Na podstawie art. 46 § 2 k.k. Sąd orzekł od oskarżonego wobec E. O. nawiązkę w wysokości 5 000 zł, a więc w wysokości o połowę niższej niż zadośćuczynienie wnioskowane przez samego pokrzywdzonego (k. 53). W tym miejscu należy wskazać, iż w realiach przedmiotowej sprawy precyzyjne ustalenie wysokości poniesionej przez pokrzywdzonego krzywdy było znacznie utrudnione, jeśli nie niemożliwe, zwłaszcza że nadal trwa rehabilitacja pokrzywdzonego. Celem postępowania karnego nie jest natomiast prowadzenie dalszego rozbudowanego postępowania dowodowego na okoliczność wysokości krzywdy poniesionej przez ofiarę przestępstwa. Okoliczność taką wziął pod uwagę ustawodawca, przewidując w art. 46 § 3 k.k. możliwość dochodzenia niezaspokojonej części roszczenia w drodze procesu cywilnego. Wobec powyższego Sąd orzekł od M. M. (1) na rzecz E. O. nawiązkę w wysokości 5 000 zł, a więc w granicach, zdaniem Sądu, odpowiadających wyrządzonej krzywdzie.

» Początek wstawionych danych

Lemma shuffle_down_ok {A} (P : A -> Prop) i (l : list A) g :
  Forall P l ->
  Forall P (fst (shuffle_down i l g)) /\
  length (fst (shuffle_down i l g)) = length l.
Proof.
  revert l g. induction i as [|i IH]; intros l g HF; cbn.
  - split; [assumption | reflexivity].
  - destruct (next_cell g) as [c g1].
    destruct (IH (swap_at (S i) (N.to_nat (c mod N.of_nat (S (S i)))) l) g1)
      as [H1 H2].
    { now apply swap_at_Forall. }
    split; [assumption|]. now rewrite H2, swap_at_length.
Qed.

Lemma generate_processes_ok kk g ps g' :
  generate_processes kk g = Ok (ps, g') ->
  Forall fresh_row ps /\ length ps = kk.
Proof.
  unfold generate_processes, bind, draw. intros Hrun.
  destruct (randint 0 2 g) as [[hc g1]|] eqn:Hh; [|discriminate].
  destruct (randint 0 2 g1) as [[lc g2]|] eqn:Hl; [|discriminate].
  destruct (randint 0 _ g2) as [[ac g3]|] eqn:Ha; [|discriminate].
  apply randint_range in Hh, Hl, Ha.
  pose proof (sample_rows_ok (reset_ranges heavy) (Z.to_nat hc) g3
                (reset_ranges_ok heavy)) as [Fh Lh].
  destruct (sample_rows (Z.to_nat hc) _ g3) as [hs g4].
  pose proof (sample_rows_ok (reset_ranges leaky) (Z.to_nat lc) g4
                (reset_ranges_ok leaky)) as [Fl Ll].
  destruct (sample_rows (Z.to_nat lc) _ g4) as [ls g5].
  pose proof (sample_rows_ok (reset_ranges active) (Z.to_nat ac) g5
                (reset_ranges_ok active)) as [Fa La].
  destruct (sample_rows (Z.to_nat ac) _ g5) as [acs g6].
  cbn [fst] in *.
  pose proof (sample_rows_ok (reset_ranges idle)
                (kk - length (hs ++ ls ++ acs)) g6
                (reset_ranges_ok idle)) as [Fi Li].
  destruct (sample_rows (kk - _) _ g6) as [ids g7].
  cbn [fst] in *.
  injection Hrun as Hps.
  assert (Hall : Forall fresh_row ((hs ++ ls ++ acs) ++ ids)).
  { repeat apply Forall_app_2; assumption. }
  destruct (shuffle_down_ok fresh_row
              (length ((hs ++ ls ++ acs) ++ ids) - 1)
              ((hs ++ ls ++ acs) ++ ids) g7 Hall) as [H1 H2].
  unfold shuffle in Hps. rewrite Hps in H1, H2. cbn [fst] in H1, H2.
  split; [assumption|]. rewrite H2.
  rewrite !length_app in *. lia.
Qed.

Lemma fresh_slot_inv r : fresh_row r -> slot_inv r zero_row.
Proof.
  intros (Hok & Hst & Hpos). unfold slot_inv, backup_ok, is_zero, unit_interval.
  rewrite Hst. cbn. intuition (try lra).
Qed.

Section ResetProperties.

Variable np_exp : Q -> Q.

Lemma reset_eq seed e0 g :
  reset np_exp seed (e0, g) =
    match generate_processes (k e0) g with
    | Raise x => Raise x
    | Ok ([], _) => Raise IndexError
    | Ok (ps, g') =>
        let e := refresh np_exp
                   (with_swapped (replicate (k e0) zero_row)
                      (with_table ps (with_step 0 (seed_np_random seed e0)))) in
        Ok ((_get_obs e, env_initialized), (e, g'))
    end.
Proof.
  unfold reset, bind, on_fst, on_snd_try, modify, get, ret, raise. env_simpl.
  replace (k (seed_np_random seed e0)) with (k e0) by now destruct seed.
  destruct (generate_processes (k e0) g) as [[ps g']|]; [|reflexivity].
  env_simpl. destruct ps; reflexivity.
Qed.

Lemma reset_Inv seed e0 g obs e g' :
  reset np_exp seed (e0, g) = Ok (obs, (e, g')) -> Inv e /\ k e = k e0.
Proof.
  rewrite reset_eq.
  destruct (generate_processes (k e0) g) as [[ps g1]|] eqn:Hg; [|discriminate].
  apply generate_processes_ok in Hg as [HF Hlen].
  assert (Hk : k (seed_np_random seed e0) = k e0) by now destruct seed.
  destruct ps as [|p ps]; [discriminate|].
  intros [= <- <- <-]. split; [|exact Hk].
  apply Inv_refresh_slots;
    cbn [process_table swapped_processes with_swapped with_table with_step k].
  - now rewrite Hk.
  - apply Forall2_replicate_r; [assumption|].
    eapply Forall_impl; [eassumption|]. intros r. apply fresh_slot_inv.
Qed.

End ResetProperties.

(** * The specification's claims *)

Section Reachability.

Variable np_exp : Q -> Q.

Lemma reachable_Inv e : reachable np_exp e -> Inv e.
Proof.
  induction 1 as [seed e0 g obs e g' Hreset | action e g out e' g' _ IH Hstep].
  - eapply reset_Inv; eassumption.
  - eapply step_Inv; eassumption.
Qed.

Lemma reachable_slot e i r :
  reachable np_exp e -> process_table e !! i = Some r ->
  exists b, swapped_processes e !! i = Some b /\ slot_inv r b.
Proof.
  intros Hreach Hr. destruct (reachable_Inv e Hreach) as (_ & HF & _).
  destruct (Forall2_lookup_l _ _ _ _ _ HF Hr) as (b & Hb & Hs). eauto.
Qed.

(** A handler run from a reachable instance leaves [system_stats] as it
    was when the step started. *)
Lemma handler_keeps_stats h i e rw e' :
  h ∈ handlers -> reachable np_exp e -> h i e = Ok (rw, e') ->
  system_stats e' = system_stats e.
Proof.
  intros Hh Hreach Hrun.
  assert (framed (system_stats e) (k e) (current_step e) e') as (_ & Hs & _).
  { eapply (handler_pres (framed (system_stats e) (k e) (current_step e)));
      [apply framed_lengths | apply framed_put | exact Hh | | exact Hrun].
    repeat split; auto using reachable_Inv; apply reachable_Inv; assumption. }
  exact Hs.
Qed.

Nawiązka w orzeczonym wymiarze, w ocenie Sądu, spełni swoją funkcję kompensacyjną, a nadto będzie stanowić dla oskarżonego dodatkową dolegliwość i z pewnością odniesie wobec niego skutek wychowawczy.

Z kolei na podstawie art. 626 § 1 k.p.k. w zw. z § 14 ust. 2 pkt 3 rozporządzenia Ministra Sprawiedliwości w sprawie opłat za czynności adwokackie oraz ponoszenia przez Skarb Państwa kosztów nieopłaconej pomocy prawnej udzielonej z urzędu, w brzmieniu obowiązującym w dacie wszczęcia przedmiotowego postępowania, Sąd zasądził od oskarżonego na rzecz E. O. kwotę 420 zł tytułem zwrotu kosztów zastępstwa procesowego.

Na podstawie art. 627 k.p.k. oraz art. 2 ust. 2 pkt 2 ustawy z dnia 23 czerwca 1973 roku o opłatach w sprawach karnych Sąd zasądził od oskarżonego na rzecz Skarbu Państwa koszty sądowe w wysokości 210,01 zł oraz wymierzył opłatę w kwocie 120 zł.